**Stored data entries**
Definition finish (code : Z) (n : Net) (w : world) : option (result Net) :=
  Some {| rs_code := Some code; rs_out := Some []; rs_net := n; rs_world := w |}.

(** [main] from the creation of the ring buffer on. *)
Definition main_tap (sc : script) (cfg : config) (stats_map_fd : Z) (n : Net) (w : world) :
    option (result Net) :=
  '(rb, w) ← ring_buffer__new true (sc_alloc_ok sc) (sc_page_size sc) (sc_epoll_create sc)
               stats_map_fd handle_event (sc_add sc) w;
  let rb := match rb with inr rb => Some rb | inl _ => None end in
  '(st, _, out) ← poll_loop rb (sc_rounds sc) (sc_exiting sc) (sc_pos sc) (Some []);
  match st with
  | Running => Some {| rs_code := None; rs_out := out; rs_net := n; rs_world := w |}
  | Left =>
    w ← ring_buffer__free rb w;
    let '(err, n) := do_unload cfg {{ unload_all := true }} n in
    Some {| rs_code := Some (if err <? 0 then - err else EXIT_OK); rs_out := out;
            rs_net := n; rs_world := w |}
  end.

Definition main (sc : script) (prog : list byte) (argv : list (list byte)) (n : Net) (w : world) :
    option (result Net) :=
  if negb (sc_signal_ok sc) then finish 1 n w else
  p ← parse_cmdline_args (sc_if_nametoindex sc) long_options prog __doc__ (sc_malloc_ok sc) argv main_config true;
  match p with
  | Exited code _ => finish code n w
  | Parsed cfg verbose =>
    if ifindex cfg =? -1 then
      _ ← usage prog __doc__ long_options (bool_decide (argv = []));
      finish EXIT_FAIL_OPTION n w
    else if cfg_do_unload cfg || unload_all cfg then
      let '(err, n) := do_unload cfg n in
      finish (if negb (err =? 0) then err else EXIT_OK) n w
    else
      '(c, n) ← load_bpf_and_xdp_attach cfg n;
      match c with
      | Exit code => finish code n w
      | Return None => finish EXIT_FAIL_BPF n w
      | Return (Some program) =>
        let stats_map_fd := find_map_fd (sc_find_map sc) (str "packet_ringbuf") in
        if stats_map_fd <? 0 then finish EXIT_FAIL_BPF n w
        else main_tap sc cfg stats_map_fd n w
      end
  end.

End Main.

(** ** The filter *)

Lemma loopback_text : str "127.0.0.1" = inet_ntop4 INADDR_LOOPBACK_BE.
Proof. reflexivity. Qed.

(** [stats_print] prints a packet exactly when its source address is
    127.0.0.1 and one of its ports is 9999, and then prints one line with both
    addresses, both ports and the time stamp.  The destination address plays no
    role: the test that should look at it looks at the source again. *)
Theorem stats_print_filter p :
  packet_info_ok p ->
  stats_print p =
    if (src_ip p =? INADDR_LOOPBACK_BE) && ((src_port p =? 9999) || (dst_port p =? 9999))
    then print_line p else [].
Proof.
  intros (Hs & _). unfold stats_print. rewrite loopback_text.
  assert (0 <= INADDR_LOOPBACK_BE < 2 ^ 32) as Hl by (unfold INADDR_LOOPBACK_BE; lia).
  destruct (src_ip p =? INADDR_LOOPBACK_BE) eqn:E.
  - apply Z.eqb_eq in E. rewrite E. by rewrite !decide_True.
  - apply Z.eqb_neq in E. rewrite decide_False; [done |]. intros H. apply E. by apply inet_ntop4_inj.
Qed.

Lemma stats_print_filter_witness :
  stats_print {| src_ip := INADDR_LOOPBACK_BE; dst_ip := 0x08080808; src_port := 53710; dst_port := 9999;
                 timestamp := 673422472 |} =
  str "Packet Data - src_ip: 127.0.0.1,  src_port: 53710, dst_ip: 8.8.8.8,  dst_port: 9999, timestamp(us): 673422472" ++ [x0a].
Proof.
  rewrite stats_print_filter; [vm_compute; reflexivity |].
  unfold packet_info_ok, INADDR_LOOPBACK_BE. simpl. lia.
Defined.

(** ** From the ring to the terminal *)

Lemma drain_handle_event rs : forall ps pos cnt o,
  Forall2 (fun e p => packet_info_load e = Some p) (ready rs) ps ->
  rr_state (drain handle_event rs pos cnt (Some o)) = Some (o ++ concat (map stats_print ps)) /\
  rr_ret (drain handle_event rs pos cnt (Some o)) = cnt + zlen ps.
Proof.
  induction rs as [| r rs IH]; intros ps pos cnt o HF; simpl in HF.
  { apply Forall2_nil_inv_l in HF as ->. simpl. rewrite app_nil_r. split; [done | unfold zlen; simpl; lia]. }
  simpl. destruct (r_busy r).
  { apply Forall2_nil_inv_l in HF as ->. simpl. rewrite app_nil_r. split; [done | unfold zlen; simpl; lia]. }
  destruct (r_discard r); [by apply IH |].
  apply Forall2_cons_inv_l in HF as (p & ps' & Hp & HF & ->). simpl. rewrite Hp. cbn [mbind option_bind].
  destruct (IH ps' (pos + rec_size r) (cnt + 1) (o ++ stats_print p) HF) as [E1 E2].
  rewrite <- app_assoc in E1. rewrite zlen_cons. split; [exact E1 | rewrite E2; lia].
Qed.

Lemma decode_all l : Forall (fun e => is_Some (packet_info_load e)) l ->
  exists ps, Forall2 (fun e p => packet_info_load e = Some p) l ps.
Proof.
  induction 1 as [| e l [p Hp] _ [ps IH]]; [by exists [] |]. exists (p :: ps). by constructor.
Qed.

**What you should do**
Recopy all the entries faithfully, leaving none out.

**Task result**
Definition finish (code : Z) (n : Net) (w : world) : option (result Net) :=
  Some {| rs_code := Some code; rs_out := Some []; rs_net := n; rs_world := w |}.

(** [main] from the creation of the ring buffer on. *)
Definition main_tap (sc : script) (cfg : config) (stats_map_fd : Z) (n : Net) (w : world) :
    option (result Net) :=
  '(rb, w) ← ring_buffer__new true (sc_alloc_ok sc) (sc_page_size sc) (sc_epoll_create sc)
               stats_map_fd handle_event (sc_add sc) w;
  let rb := match rb with inr rb => Some rb | inl _ => None end in
  '(st, _, out) ← poll_loop rb (sc_rounds sc) (sc_exiting sc) (sc_pos sc) (Some []);
  match st with
  | Running => Some {| rs_code := None; rs_out := out; rs_net := n; rs_world := w |}
  | Left =>
    w ← ring_buffer__free rb w;
    let '(err, n) := do_unload cfg {{ unload_all := true }} n in
    Some {| rs_code := Some (if err <? 0 then - err else EXIT_OK); rs_out := out;
            rs_net := n; rs_world := w |}
  end.

Definition main (sc : script) (prog : list byte) (argv : list (list byte)) (n : Net) (w : world) :
    option (result Net) :=
  if negb (sc_signal_ok sc) then finish 1 n w else
  p ← parse_cmdline_args (sc_if_nametoindex sc) long_options prog __doc__ (sc_malloc_ok sc) argv main_config true;
  match p with
  | Exited code _ => finish code n w
  | Parsed cfg verbose =>
    if ifindex cfg =? -1 then
      _ ← usage prog __doc__ long_options (bool_decide (argv = []));
      finish EXIT_FAIL_OPTION n w
    else if cfg_do_unload cfg || unload_all cfg then
      let '(err, n) := do_unload cfg n in
      finish (if negb (err =? 0) then err else EXIT_OK) n w
    else
      '(c, n) ← load_bpf_and_xdp_attach cfg n;
      match c with
      | Exit code => finish code n w
      | Return None => finish EXIT_FAIL_BPF n w
      | Return (Some program) =>
        let stats_map_fd := find_map_fd (sc_find_map sc) (str "packet_ringbuf") in
        if stats_map_fd <? 0 then finish EXIT_FAIL_BPF n w
        else main_tap sc cfg stats_map_fd n w
      end
  end.

End Main.

(** ** The filter *)

Lemma loopback_text : str "127.0.0.1" = inet_ntop4 INADDR_LOOPBACK_BE.
Proof. reflexivity. Qed.

(** [stats_print] prints a packet exactly when its source address is
    127.0.0.1 and one of its ports is 9999, and then prints one line with both
    addresses, both ports and the time stamp.  The destination address plays no
    role: the test that should look at it looks at the source again. *)
Theorem stats_print_filter p :
  packet_info_ok p ->
  stats_print p =
    if (src_ip p =? INADDR_LOOPBACK_BE) && ((src_port p =? 9999) || (dst_port p =? 9999))
    then print_line p else [].
Proof.
  intros (Hs & _). unfold stats_print. rewrite loopback_text.
  assert (0 <= INADDR_LOOPBACK_BE < 2 ^ 32) as Hl by (unfold INADDR_LOOPBACK_BE; lia).
  destruct (src_ip p =? INADDR_LOOPBACK_BE) eqn:E.
  - apply Z.eqb_eq in E. rewrite E. by rewrite !decide_True.
  - apply Z.eqb_neq in E. rewrite decide_False; [done |]. intros H. apply E. by apply inet_ntop4_inj.
Qed.

Lemma stats_print_filter_witness :
  stats_print {| src_ip := INADDR_LOOPBACK_BE; dst_ip := 0x08080808; src_port := 53710; dst_port := 9999;
                 timestamp := 673422472 |} =
  str "Packet Data - src_ip: 127.0.0.1,  src_port: 53710, dst_ip: 8.8.8.8,  dst_port: 9999, timestamp(us): 673422472" ++ [x0a].
Proof.
  rewrite stats_print_filter; [vm_compute; reflexivity |].
  unfold packet_info_ok, INADDR_LOOPBACK_BE. simpl. lia.
Defined.

(** ** From the ring to the terminal *)

Lemma drain_handle_event rs : forall ps pos cnt o,
  Forall2 (fun e p => packet_info_load e = Some p) (ready rs) ps ->
  rr_state (drain handle_event rs pos cnt (Some o)) = Some (o ++ concat (map stats_print ps)) /\
  rr_ret (drain handle_event rs pos cnt (Some o)) = cnt + zlen ps.
Proof.
  induction rs as [| r rs IH]; intros ps pos cnt o HF; simpl in HF.
  { apply Forall2_nil_inv_l in HF as ->. simpl. rewrite app_nil_r. split; [done | unfold zlen; simpl; lia]. }
  simpl. destruct (r_busy r).
  { apply Forall2_nil_inv_l in HF as ->. simpl. rewrite app_nil_r. split; [done | unfold zlen; simpl; lia]. }
  destruct (r_discard r); [by apply IH |].
  apply Forall2_cons_inv_l in HF as (p & ps' & Hp & HF & ->). simpl. rewrite Hp. cbn [mbind option_bind].
  destruct (IH ps' (pos + rec_size r) (cnt + 1) (o ++ stats_print p) HF) as [E1 E2].
  rewrite <- app_assoc in E1. rewrite zlen_cons. split; [exact E1 | rewrite E2; lia].
Qed.

Lemma decode_all l : Forall (fun e => is_Some (packet_info_load e)) l ->
  exists ps, Forall2 (fun e p => packet_info_load e = Some p) l ps.
Proof.
  induction 1 as [| e l [p Hp] _ [ps IH]]; [by exists [] |]. exists (p :: ps). by constructor.
Qed.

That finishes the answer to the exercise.